# [Data]
##############################

(* ===== verification/NodeService.v ===== *)
(** * Requests on a node

    Models the requests of service/node.go that stage, unstage, publish and unpublish
    a volume: the choice of the array, the check of a Metro pair, the connection of
    the devices of one or two arrays, the file with the WWN of a volume, and the
    disconnection with its retries. The parts they call are those of the other files
    on the node; the connectors of gobrick, the device paths of gofsutil and vCenter
    are the class [NodeDevices]. The variables of the service are parts of the world. *)

From stdpp Require Import base gmap strings list.
From Stdlib Require Import ZArith Lia Ascii.
From S2P Require Import Prelude GoLib Ordering Pmax SimArray Pending PowerMax VolumeID Metro Masking SimMasking Handler Rpc Files Publish Creator RepRequests MetroService NodeMount Frame NodeTargets NodeHosts Bootstrap.

Module NodeService.
Import Pending(pendingState, induced, checkAndUpdatePendingState, clearPending).
Import VolumeID(csiID, parseCsiID, arrayID, remoteSymID, remoteVolID).
Import Masking(MaskingClient).
Import Files(value_of).
Import Publish(PublishContextDeviceWWN, PublishContextLUNAddress, RemotePublishContextLUNAddress, PortIdentifiers, RemotePortIdentifiers, PortIdentifierKeyCount, RemotePortIdentifierKeyCount, target_identifiers, service_GetVolumeByID, cannotBeFound, failedToValidateVolumeNameAndID).
Import RepRequests(RdfClient, GetRDFDevicePairInfo, RDFDevicePair, RemoteRdfGroupNumber, LocalRDFGroupParam, RemoteRDFGroupParam).
Import MetroService(metroService, metroClients, with_clients).
Import NodeMount(NodeOS, Info, Info_Device, Info_Path, Info_Source, Remove, Unmount, SleepFor, Mount, BindMount, os_MkdirAll, VolumeCapability, access, MountVolume, MountFlags, removeWithRetry, getPrivateMountPoint, GetDevice, getDevMounts, publishVolume, unpublishVolume, fsCheckConfig, NodePublishRequest, pub_VolumeId, pub_TargetPath, pub_Readonly, pub_Capability, NodeUnpublishRequest, unpub_VolumeId, unpub_TargetPath).
Import NodeTargets.
Import NodeHosts(modes, useFC, useIscsi, useNVMeTCP, arrayTransportProtocolMap, nodeIsInitialized, FcTransportProtocol, IscsiTransportProtocol, NvmeTCPTransportProtocol, HostClient, setVMHost).
Import Bootstrap(Unisphere, clientState, registry, managed, createPowerMaxClients).
Open Scope go_scope.
Open Scope handler_scope.
Open Scope string_scope.
Open Scope Z_scope.

Definition notFound := "not found".
Definition maxDisconnectRetries : nat := 3.
Definition disconnectVolumeRetryTime : Z := 1 * Second.
Definition targetMountRecheckSleepTime : Z := 3 * Second.
Definition sysBlock := "/sys/block".

(** ** Devices *)
Class NodeDevices (W : Type) := {
  WriteFile : string → string → W → option error * W;
  ReadFile : string → W → result error string * W;
  ReadDir : string → W → option error * W;
  (** gofsutil: the link and the device of a WWN; and the device alone, empty with an error. *)
  WWNToDevicePathX : string → W → string * string * option error * W;
  WWNToDevicePath : string → W → string * W;
  (** gobrick: targets and LUN or WWN, to the name of the device. *)
  ConnectISCSI : list ISCSITargetInfo → Z → W → result error string * W;
  ConnectFC : list FCTargetInfo → Z → W → result error string * W;
  ConnectRDM : list FCTargetInfo → Z → string → W → result error string * W;
  ConnectNVMe : list NVMeTCPTargetInfo → string → W → result error string * W;
  DisconnectVolumeByWWN : string → W → option error * W;
  DisconnectFC : string → W → option error * W;
  DisconnectISCSI : string → W → option error * W;
  DisconnectNVMe : string → W → option error * W;
  (** vCenter: the virtual machine as it is printed, and the calls on its host. *)
  VM : string;
  HostSystem : W → option error * W;
  RescanAllHba : W → option error * W;
  AttachRDM : string → W → option error * W;
  DetachRDM : string → W → option error * W;
}.

Record publishContextData := mkPublishData {
  deviceWWN : string;
  volumeLUNAddress : string;
  pc_array : string;
  pc_iscsiTargets : list ISCSITargetInfo;
  pc_fcTargets : list FCTargetInfo;
  pc_nvmetcpTargets : list NVMeTCPTargetInfo;
}.

(** The options of the node's requests. *)
Record requestOpts := mkRequestOpts {
  target_opts : nodeOpts;
  privDir : string;
  isMetroSiteFailureHandlingEnabled : bool;
  contextPrefix : string;
  fsCheck : fsCheckConfig;
}.
Definition with_managed (l : list string) (o : nodeOpts) : nodeOpts :=
  mkNodeOpts (opts o) l (NodeName o) (NodeFullName o) (NVMeTCPConnMode o) (EnableCHAP o) (CHAPUserName o) (CHAPPassword o).

Record NodeStageRequest := mkStage {
  stage_VolumeId : string;
  stage_StagingTargetPath : string;
  stage_PublishContext : gmap string string;
  stage_VolumeContext : gmap string string;
  stage_Capability : option VolumeCapability;
}.
Record NodeUnstageRequest := mkUnstage { unstage_VolumeId : string; unstage_StagingTargetPath : string }.

(** accTypeIsNFS of the one capability of a request. *)
Definition is_nfs (vc : option VolumeCapability) : bool :=
  match vc with Some vc => match access vc with MountVolume fs _ => bool_decide (fs = "nfs") | _ => false end | None => false end.
Definition invalid_id (id : string) : error := statusError InvalidArgument ("Invalid volume id: " ++ id).

(** The error of [strconv.ParseInt]. *)
Definition ParseInt_error (base : Z) (s : string) : error :=
  let digits := match s with String ("-" | "+")%char s' => s' | _ => s end in
  errorString ("strconv.ParseInt: parsing " ++ quoted s ++ ": "
    ++ match digits, parse_digits base 0 digits with String _ _, Some _ => "value out of range" | _, _ => "invalid syntax" end).

Section requests.
Context {W C : Type} `{Pmax W C} `{MaskingClient W C} `{RdfClient W C} `{NodeNet W C} `{HostClient W C} `{Unisphere W C} `{MapOrder}.
Context `{NodeOS W} `{NodeDevices W}.
Context `{PC : Part caches W} `{PM : Part modes W} `{PS : Part metroService W} `{PP : Part pendingState W} `{PL : Part (clientState C) W}.
(** The flags of tests; among concurrent checks of a pair, whether this one runs, and
    in which order its answers arrive; and a field of a volume that only nodes read. *)
Variable ind : induced.
Variable leader localFirst : bool.
Variable NGUID : Volume → string.
Variable o : requestOpts.

(** Both packages mount with gofsutil. *)
#[local] Instance os_mounter : Files.Mounter W := {|
  Files.GetMounts w := let '(r, w) := NodeMount.GetMounts w in (match r with Ok l => Ok (Info_Path <$> l) | Err e => Err e end, w);
  Files.Mount src tgt fs := Mount src tgt fs [];
  Files.BindMount := BindMount;
  Files.MkdirAll := os_MkdirAll;
|}.

(** ** Clients and checks *)
Definition GetPowerMaxClient (primary other : string) : M W (result error C) :=
  let* cs := read in
  let* ms := read in
  let '(r, m) := Metro.GetPowerMaxClient (registry cs) primary (if decide (other = "") then [] else [other]) (metroClients ms) in
  let* _ := update (with_clients m) in ret r.

Definition logMetroStateCheck (l r lg rg : string) : M W (option error) :=
  let* cs := read in
  let* s := read in
  let* res := MetroService.logMetroStateCheck (PowerMax.GetArrayClient (registry cs)) localFirst leader l r lg rg s in
  let* _ := update (λ _, res.2) in ret res.1.

(** The options with the arrays the node manages by now. *)
Definition current : M W nodeOpts := let* cs := read in ret (with_managed (managed (cs : clientState C)) (target_opts o)).

Definition nodeProbe : M W (option error) :=
  if decide (NodeName (target_opts o) = "") then ret (Some (statusError FailedPrecondition "Error getting NodeName from the environment"))
  else
    let* e := createPowerMaxClients (C := C) (isMetroSiteFailureHandlingEnabled o) in
    match e with
    | Some e => ret (Some e)
    | None =>
        let* m := read in
        let svc := opts (target_opts o) in
        if nodeIsInitialized m && negb (bool_decide (Masking.TransportProtocol svc = FcTransportProtocol)) && negb (Masking.IsVsphereEnabled svc) then
          let* no := current in
          let* _ := ensureLoggedIntoEveryArray (λ a, GetPowerMaxClient a "") (useIscsi m) (useNVMeTCP m) no in ret None
        else ret None
    end.

(** Whether the node manages the two arrays of a volume, and the client for them. *)
Definition managed_sides (id : csiID) : M W (bool * bool) :=
  let* cs := read in
  let l := managed (cs : clientState C) in
  ret (bool_decide (arrayID id ∈ l), bool_decide (remoteSymID id ≠ "") && bool_decide (remoteSymID id ∈ l)).
Definition side_client (id : csiID) (localManaged remoteManaged : bool) : M W (result error C) :=
  let remote := bool_decide (remoteSymID id ≠ "") in
  if remote && negb localManaged && remoteManaged then GetPowerMaxClient (remoteSymID id) ""
  else if remote && localManaged && negb remoteManaged then GetPowerMaxClient (arrayID id) ""
  else GetPowerMaxClient (arrayID id) (remoteSymID id).

(** [checkAndUpdatePendingState; defer clearPending] of the table of the node. *)
Definition while_node_pending {A} (volID : string) (m : M W (result error A)) : M W (result error A) :=
  let* now := lift (Now (C := C)) in
  let* ps := read in
  match checkAndUpdatePendingState ind now volID ps with
  | (_, Some e) => fail (Rpc.pending_status e)
  | (ps, None) =>
      let* _ := update (λ _, ps) in
      let* r := m in
      let* _ := update (clearPending volID) in ret r
  end.

(** ** Files with WWNs *)
Definition wwn_file (id : string) : string := privDir o ++ "/" ++ id ++ ".wwn".
Definition writeWWNFile (id volumeWWN : string) : M W (option error) :=
  let* e := lift (WriteFile (wwn_file id) volumeWWN) in
  ret ((λ e, statusError Internal ("Could not write WWN file " ++ wwn_file id ++ ": " ++ Error e)) <$> e).
Definition readWWNFile (id : string) : M W (result error string) :=
  let? volumeWWN := lift (ReadFile (wwn_file id))
    orelse (λ e, statusError Internal ("Could not read WWN file " ++ wwn_file id ++ ": " ++ Error e)) in ok volumeWWN.
Definition removeWWNFile (id : string) : M W unit := let* _ := lift (Remove (wwn_file id)) in ret tt.

(** ** vCenter *)
Definition getVMHostSystem : M W (option error) :=
  let* e := lift HostSystem in
  match e with
  | Some e' =>
      if Contains (Error e') "NotAuthenticated" then
        let* e := lift (setVMHost (C := C)) in
        match e with Some e => ret (Some e) | None => lift HostSystem end
      else ret (Some e')
  | None => ret None
  end.
Definition rdm_error (what volID volumeWWN : string) (e : error) : error :=
  errorString (what ++ "(" ++ volumeWWN ++ ") vol: " ++ volID ++ ", on host " ++ VM ++ " with error: " ++ Error e).
Definition attachRDM (volID volumeWWN : string) : M W (result error unit) :=
  do? getVMHostSystem orelse rdm_error "Could not find host system " volID volumeWWN in
  do? lift RescanAllHba orelse rdm_error "rescan all HBA failed" volID volumeWWN in
  do? lift (AttachRDM volumeWWN) orelse rdm_error "could not attach RDM " volID volumeWWN in ok tt.
Definition detachRDM (volID volumeWWN : string) : M W (result error unit) :=
  do? getVMHostSystem orelse rdm_error "Could not find host system " volID volumeWWN in
  do? lift (DetachRDM volumeWWN) orelse rdm_error "could not detach RDM " volID volumeWWN in
  do? lift RescanAllHba orelse rdm_error "rescan all HBA failed" volID volumeWWN in ok tt.

(** ** Connecting devices *)
Definition connectNVMeTCPDevice (data : publishContextData) : M W (result error string) :=
  let host := isNVMeTCPHostManaged (target_opts o) in
  let* eligible := if host then evaluateHostManagedNVMeTCPTargets (pc_array data) (pc_nvmetcpTargets data) else ok [] in
  match eligible with
  | Err e => fail e
  | Ok eligible =>
      if host && bool_decide (eligible = []) then fail (hostManagedMissingSessionError (pc_array data) (pc_nvmetcpTargets data))
      else
        let* r := lift (ConnectNVMe (pc_nvmetcpTargets data) (deviceWWN data)) in
        match r with
        | Err e => fail (if host then hostManagedDeviceNotVisibleError (pc_array data) (deviceWWN data) e else e)
        | Ok name => ok name
        end
  end.

(** [strings.Replace(s, "0x", "", 1)] of a WWN the driver has given this prefix. *)
Definition bare_wwn (s : string) : string := if HasPrefix s "0x" then sdrop 2 s else s.
Definition connect_protocol (m : modes) (lun : Z) (data : publishContextData) : M W (result error string) :=
  if useFC m then
    if Masking.IsVsphereEnabled (opts (target_opts o)) then lift (ConnectRDM (pc_fcTargets data) lun (bare_wwn (deviceWWN data)))
    else lift (ConnectFC (pc_fcTargets data) lun)
  else if useNVMeTCP m then connectNVMeTCPDevice data
  else lift (ConnectISCSI (pc_iscsiTargets data) lun).

Definition connectDevice (data : publishContextData) : M W (result error string) :=
  match ParseInt 16 (volumeLUNAddress data) with
  | None => fail (ParseInt_error 16 (volumeLUNAddress data))
  | Some lun =>
      let* m := read in
      let? name := connect_protocol m lun data
        orelse (λ e, statusError Internal ("Unable to find device after multiple discovery attempts: " ++ Error e)) in
      ok (Creator.path_join "/dev/" name)
  end.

##############################

# [Exercise directions]
Look for the string "NodeDevices" in the entries above. Copy every line that has it.

# [Exercise answer]
    are the class [NodeDevices]. The variables of the service are parts of the world. *)
Class NodeDevices (W : Type) := {
Context `{NodeOS W} `{NodeDevices W}.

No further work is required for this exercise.